Il existe des livres à lire ou à consulter, et d’autres à acheter pour le simple plaisir de les posséder. Tel est le cas de ceux qui sont édités par Elena Foster, une Espagnole professeur de psychologie et épouse du célèbre architecte Norman Foster. Les ouvrages qu’elle produit sont de véritables œuvres, comme en témoigne celui né de la collaboration avec le sculpteur britannique Anthony Caro, qui relève davantage de la sculpture que du livre.
Lin et chanvre
Le concept du livre d’artiste est né en France autour de 1900, avec l’intention explicite de créer une œuvre. Ces ouvrages allient souvent des essais, des poésies ou des textes classiques et des illustrations réalisées par un artiste, et non pas par un illustrateur. Les choix du papier, de la typographie et de la reliure sont en outre réalisés avec un soin particulier. Le tirage est souvent très limité, non seulement en raison du coût de production, mais surtout pour en accroître la rareté et la valeur. Parallèlement (1900) – un recueil de poèmes érotiques de Paul Verlaine accompagnés de lithographies de Pierre Bonnard, édité par le marchand d’art Ambroise Vollard – en est l’exemple typique.

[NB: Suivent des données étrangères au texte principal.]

Definition make_fact (key title description : string) (t : FactType) (kinds : list FactKind) (editable : bool) : Fact :=
  mkProjectFact key title description (type_adapter t) kinds editable.
Definition trusted_fact (key title description : string) (t : FactType) : Fact :=
  make_fact key title description t [Contracts.AUTHORITATIVE] false.
Definition editable_fact (key title description : string) (choices : list string) : Fact :=
  make_fact key title description (T_LITERAL choices) [Contracts.AUTHORITATIVE] true.

Definition CUSTOMER_EMAIL : Fact := trusted_fact "customer.email" "Customer email"
  "The verified email address attached to the enquiry." T_STR.
Definition CUSTOMER_LAST_MESSAGE : Fact := make_fact "customer.last_message" "Latest customer message"
  "The customer's most recent inbound message, retained as a claim." T_STR [CUSTOMER_CLAIM] false.
Definition OUTBOUND_MESSAGE_REFERENCE : Fact := trusted_fact "messaging.last_outbound_reference"
  "Latest outbound message" "The provider reference for the most recently sent message." T_STR.
Definition AVAILABLE_SLOTS : Fact := trusted_fact "booking.available_slots" "Available booking slots"
  "Appointment slots reported available by the booking provider." T_STR_LIST.
Definition BOOKING_REFERENCE : Fact := trusted_fact "booking.reference" "Booking reference"
  "The booking provider's durable reference." T_STR.
Definition BOOKING_STATUS : Fact := editable_fact "booking.status" "Booking status"
  "The booking status reported by the booking provider." ["confirmed"; "cancelled"].
Definition BOOKING_SLOT : Fact := trusted_fact "booking.slot" "Confirmed booking slot"
  "The exact start time confirmed by the booking provider." T_STR.
Definition PAYMENT_REFERENCE : Fact := trusted_fact "payment.reference" "Payment reference"
  "The payment provider's durable reference." T_STR.
Definition PAYMENT_STATUS : Fact := editable_fact "payment.status" "Payment status"
  "The payment state reported by the authoritative payment integration." ["pending"; "completed"; "failed"].
Definition PAYMENT_AMOUNT_MINOR : Fact := trusted_fact "payment.amount_minor" "Payment amount"
  "The requested amount in the currency's minor unit." T_INT.
Definition PAYMENT_CURRENCY : Fact := trusted_fact "payment.currency" "Payment currency"
  "The ISO currency code for the payment." (T_LITERAL ["NZD"]).
Definition CALENDAR_REFERENCE : Fact := trusted_fact "calendar.reference" "Calendar event reference"
  "The calendar provider's durable event reference." T_STR.
Definition CALENDAR_STATUS : Fact := editable_fact "calendar.status" "Calendar status"
  "Whether the confirmed booking has been added to the calendar." ["created"].

Definition fictional_facts : list Fact :=
  [CUSTOMER_EMAIL; CUSTOMER_LAST_MESSAGE; OUTBOUND_MESSAGE_REFERENCE; AVAILABLE_SLOTS; BOOKING_REFERENCE;
   BOOKING_STATUS; BOOKING_SLOT; PAYMENT_REFERENCE; PAYMENT_STATUS; PAYMENT_AMOUNT_MINOR; PAYMENT_CURRENCY;
   CALENDAR_REFERENCE; CALENDAR_STATUS].

(** ** Capabilities *)

Definition fictional_capability (action_type title description : string) (c : ParametersClass) (p : StubProvider)
    (guidance : string) (permission : PermissionOutcome) (produces : list Fact) : Capability :=
  mkCapability action_type title description (Some (parameters_model c)) (stub_adapter p) guidance permission produces
    (Some (stub_adapter p)).

Definition fictional_capabilities : list Capability := [
  fictional_capability "send_message" "Send a customer message"
    "Send a plain-text message through the configured messaging provider." SendMessageParameters MESSAGING
    ("Use the exact keys recipient and body. Both values must be nonblank, and body "
     +:+ "must be customer-ready plain text.")
    REQUIRE_APPROVAL [OUTBOUND_MESSAGE_REFERENCE];
  fictional_capability "find_available_slots" "Find available slots"
    "Ask the booking provider for open appointment times." FindAvailableSlotsParameters BOOKING
    "Use a positive integer days parameter describing the search horizon." ALLOW [AVAILABLE_SLOTS];
  fictional_capability "propose_booking" "Confirm a booking"
    "Book an authoritative available slot for the customer." ProposeBookingParameters BOOKING
    ("Use nonblank customer_id and slot values. slot must be present in the current "
     +:+ "authoritative booking.available_slots fact. This fictional provider confirms an "
     +:+ "approved proposal immediately.")
    REQUIRE_APPROVAL [BOOKING_REFERENCE; BOOKING_STATUS; BOOKING_SLOT];
  fictional_capability "request_payment" "Request payment"
    "Create a payment request for a confirmed booking." RequestPaymentParameters PAYMENT
    ("Use the confirmed booking_reference and the configured demo amount of 12500 " +:+ "minor units in NZD.")
    REQUIRE_APPROVAL [PAYMENT_REFERENCE; PAYMENT_STATUS; PAYMENT_AMOUNT_MINOR; PAYMENT_CURRENCY];
  fictional_capability "create_calendar_event" "Create a calendar event"
    "Add a paid, confirmed booking to the configured calendar." CreateCalendarEventParameters CALENDAR
    ("Use the confirmed booking_reference and booking.slot plus a nonblank "
     +:+ "customer-facing title. Propose this only after payment.status is completed.")
    ALLOW [CALENDAR_REFERENCE; CALENDAR_STATUS]].

(** ** The journey and its routes *)

(** The identifier drawn for the payment the transformer adds to a decision. *)
Context (drawn_payment : AgentDecision → AgentTurnInput → UUID).

Definition fictional_goals : list string :=
  ["Establish what the customer needs"; "Offer a valid booking within configured business rules";
   "Obtain exact approval where policy requires it";
   "Confirm payment and calendar state through authoritative providers"].

Definition fictional_guidance : list string :=
  ["When a customer claim states a date and time that exactly matches an authoritative "
   +:+ "booking.available_slots value, treat it as the customer's slot selection.";
   "customer.email is the customer_id for propose_booking. A stated 60-minute "
   +:+ "appointment is sufficient service detail for this fictional provider.";
   "Once an exact selected slot is available, propose_booking for that exact slot.";
   "An operator request_revision instruction is binding for the next proposal.";
   "Human approval comes from a capability's permission; never emit a standalone human " +:+ "wake condition.";
   "Every waiting decision must include an allowed event or timer wake condition.";
   "After offering availability, wait for customer.email_received; after requesting "
   +:+ "payment, wait for payment.completed or payment.failed.";
   "Once propose_booking returns booking.status confirmed, request payment immediately.";
   "A conflict action result is definitive. Do not repeat the rejected action unchanged.";
   "Whenever you propose one or more actions, return status active, never completed. "
   +:+ "Return completed only on a later turn after every configured authoritative "
   +:+ "completion fact is satisfied."].

Definition fictional_journey : result Journey :=
  booked ← fact_equals BOOKING_STATUS (PStr "confirmed");
  paid ← fact_equals PAYMENT_STATUS (PStr "completed");
  scheduled ← fact_equals CALENDAR_STATUS (PStr "created");
  let communications := mkProjectCommunications ["send_message"] ["customer.email_received"]
    ["customer.email_opted_out"] ["customer.email_auto_replied"] None in
  _ ← communications_post_init communications;
  let j := mkJourney "enquiry_to_booking" "2" "Enquiry to completed booking"
    "Follow one customer enquiry through clarification, booking, payment, and calendar."
    fictional_goals (ca_action_type <$> fictional_capabilities) [booked; paid; scheduled] PUBLISHED [] []
    fictional_guidance [PS_COMPLETED; PS_CANCELLED] default_process_limits
    [RC_APPROVE; RC_REJECT; RC_REQUEST_REVISION; RC_COMMENT] communications
    (Some (λ d i, Ok (apply_fictional_transitions (drawn_payment d i) d i))) in
  _ ← journey_post_init j;
  Ok j.

Definition fictional_routes (journey : string) : list Route := [
  mkRoute START "enquiry.created" journey "Website enquiry received"
    "Start one journey for a newly received customer enquiry." [CUSTOMER_EMAIL];
  mkRoute WAKE "customer.email_received" journey "Customer replied"
    "Wake when the customer replies to an outbound message." [CUSTOMER_LAST_MESSAGE];
  mkRoute WAKE "customer.email_opted_out" journey "Customer opted out"
    "Permanently suppress outbound contact for this journey." [];
  mkRoute WAKE "customer.email_auto_replied" journey "Automated response received"
    "Suppress outbound contact until a later human reply breaks the loop." [];
  mkRoute WAKE "payment.completed" journey "Payment completed"
    "Wake on authoritative confirmation from the payment provider."
    [PAYMENT_REFERENCE; PAYMENT_STATUS; PAYMENT_AMOUNT_MINOR; PAYMENT_CURRENCY];
  mkRoute WAKE "payment.failed" journey "Payment failed"
    "Wake when the payment provider reports a definitive failure." [PAYMENT_REFERENCE; PAYMENT_STATUS]].

(** ** The scenario *)

(** [ScenarioValue.fact(fact, *path)] *)
Definition scenario_value (f : Fact) (path : list (string + Z)) : pydata := PFact (mkScenarioValue (pf_key f) path).
(** [ScenarioStep.event] with the source that is the default. *)
Definition happens (event_type description : string) (facts : list (result ScenarioFact))
    (payload : list (string * pydata)) : result ScenarioStep :=
  facts ← mapM id facts;
  step_event event_type description facts payload "scenario" [].
Definition acts (action_type description : string) (parameters : list (string * pydata)) (approve : bool)
  : result ScenarioStep :=
  step_action action_type description parameters None None approve.
Definition observed (f : Fact) (v : pydata) : result ScenarioFact := fact_observed f v Contracts.AUTHORITATIVE.

Definition fictional_steps : list (result ScenarioStep) := [
  happens "enquiry.created" "A customer submits a website enquiry."
    [observed CUSTOMER_EMAIL (PStr "customer@example.test")]
    [("email", PStr "customer@example.test"); ("message", PStr "I would like a 60-minute appointment next week.")];
  acts "find_available_slots" "The agent checks authoritative availability." [("days", PInt 7)] false;
  acts "send_message" "The agent asks the customer to select an available time."
    [("recipient", scenario_value CUSTOMER_EMAIL []);
     ("body", PStr "We have appointments available. Which time suits you?")] true;
  step_wait_for_event "customer.email_received" "The agent sleeps until the customer replies.";
  happens "customer.email_received" "The customer selects the first available slot."
    [fact_observed CUSTOMER_LAST_MESSAGE (PStr "The first time works for me.") CUSTOMER_CLAIM]
    [("content", PStr "The first time works for me.")];
  acts "propose_booking" "The booking is approved and confirmed."
    [("customer_id", scenario_value CUSTOMER_EMAIL []); ("slot", scenario_value AVAILABLE_SLOTS [inr 0%Z])] true;
  acts "request_payment" "The customer receives an approved payment request."
    [("booking_reference", scenario_value BOOKING_REFERENCE []); ("amount_minor", PInt 12500);
     ("currency", PStr "NZD")] true;
  step_wait_for_event "payment.completed" "The agent sleeps until the payment provider responds.";
  happens "payment.completed" "The provider confirms payment."
    [observed PAYMENT_REFERENCE (scenario_value PAYMENT_REFERENCE []);
     observed PAYMENT_STATUS (PStr "completed"); observed PAYMENT_AMOUNT_MINOR (PInt 12500);
     observed PAYMENT_CURRENCY (PStr "NZD")]
    [("payment_reference", scenario_value PAYMENT_REFERENCE []);
     ("booking_reference", scenario_value BOOKING_REFERENCE [])];
  acts "create_calendar_event" "The paid appointment is added to the calendar."
    [("booking_reference", scenario_value BOOKING_REFERENCE []); ("starts_at", scenario_value BOOKING_SLOT []);
     ("title", PStr "Customer appointment")] false;
  step_fact BOOKING_STATUS (PStr "confirmed") "The booking is authoritative.";
  step_fact PAYMENT_STATUS (PStr "completed") "Payment is authoritative.";
  step_fact CALENDAR_STATUS (PStr "created") "The calendar event is authoritative.";
  step_complete "The journey completes with no open work."].

Definition fictional_scenario (journey : string) : result Scenario :=
  steps ← mapM id fictional_steps;
  let s := mkScenario "happy_path" journey "A customer books and pays"
    "The normal journey from website enquiry to a paid calendar booking." steps FICTIONAL_SCENARIO_STARTED_AT in
  _ ← scenario_post_init s;
  Ok s.

(** ** The project *)

(** [create_fictional_project]; its facts are built where the module is imported.  Its argument
    [state] is what the adapters share, [simulation_state]. *)
Definition create_fictional_project : result Project :=
  _ ← for_each fact_post_init fictional_facts;
  _ ← for_each capability_post_init fictional_capabilities;
  journey ← fictional_journey;
  let routes := fictional_routes (jo_id journey) in
  _ ← for_each route_post_init routes;
  scenario ← fictional_scenario (jo_id journey);
  let p := mkProject "fictional_booking" "0.1.0" "Fictional booking business"
    "A complete demonstration of a durable enquiry-to-booking relationship." [journey] routes fictional_capabilities
    fictional_facts [scenario] ">=0.1,<0.2" in
  _ ← project_post_init p;
  Ok p.

Context (dump_datetime : datetime → string) (dump_time : time → string) (known_zone : string → bool)
  (str_of : pydata → string) (tiramisu_version : string) (specifier_contains : string → string → option bool)
  (output_json_schema : GeneratedOutputType → json).

Definition load_fictional_deployment : result ClientPack :=
  match create_fictional_project ≫= compile_project dump_datetime dump_time known_zone str_of tiramisu_version
          specifier_contains output_json_schema with
  | Raise e =>
      if is_value_error (exn_cls e)
      then raise FictionalDeploymentError ("invalid fictional client pack: " +:+ exn_msg e)
      else Raise e
  | Ok pack => Ok pack
  end.
End project.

Encouragée et conseillée par le collectionneur Robert Sainsbury, Elena Foster s’est tournée vers des artistes pour leur proposer sa collaboration : « Je serai votre instrument, je vous aiderai à trouver tous les matériaux nécessaires, et je vous laisserai le temps qu’il vous faudra. » En 2002, elle publie son premier livre, Reflections, avec l’artiste espagnol Eduardo Chillida, qui meurt avant l’achèvement de l’ouvrage. Le livre contient des textes du critique d’art John Berger et du romancier mexicain Carlos Fuentes, onze fac-similés lithographiques de dessins et d’un carnet inédit de l’artiste, ainsi que des images de Saint-Sébastien réalisées par le photographe Ferdinando Scianna. Il a été imprimé sur du papier fait main, empaqueté dans une boîte de papier épais, dont la surface rappelle le granit. Pesant quelque 32 kg, il évoque la forte volumétrie des œuvres de Chillida.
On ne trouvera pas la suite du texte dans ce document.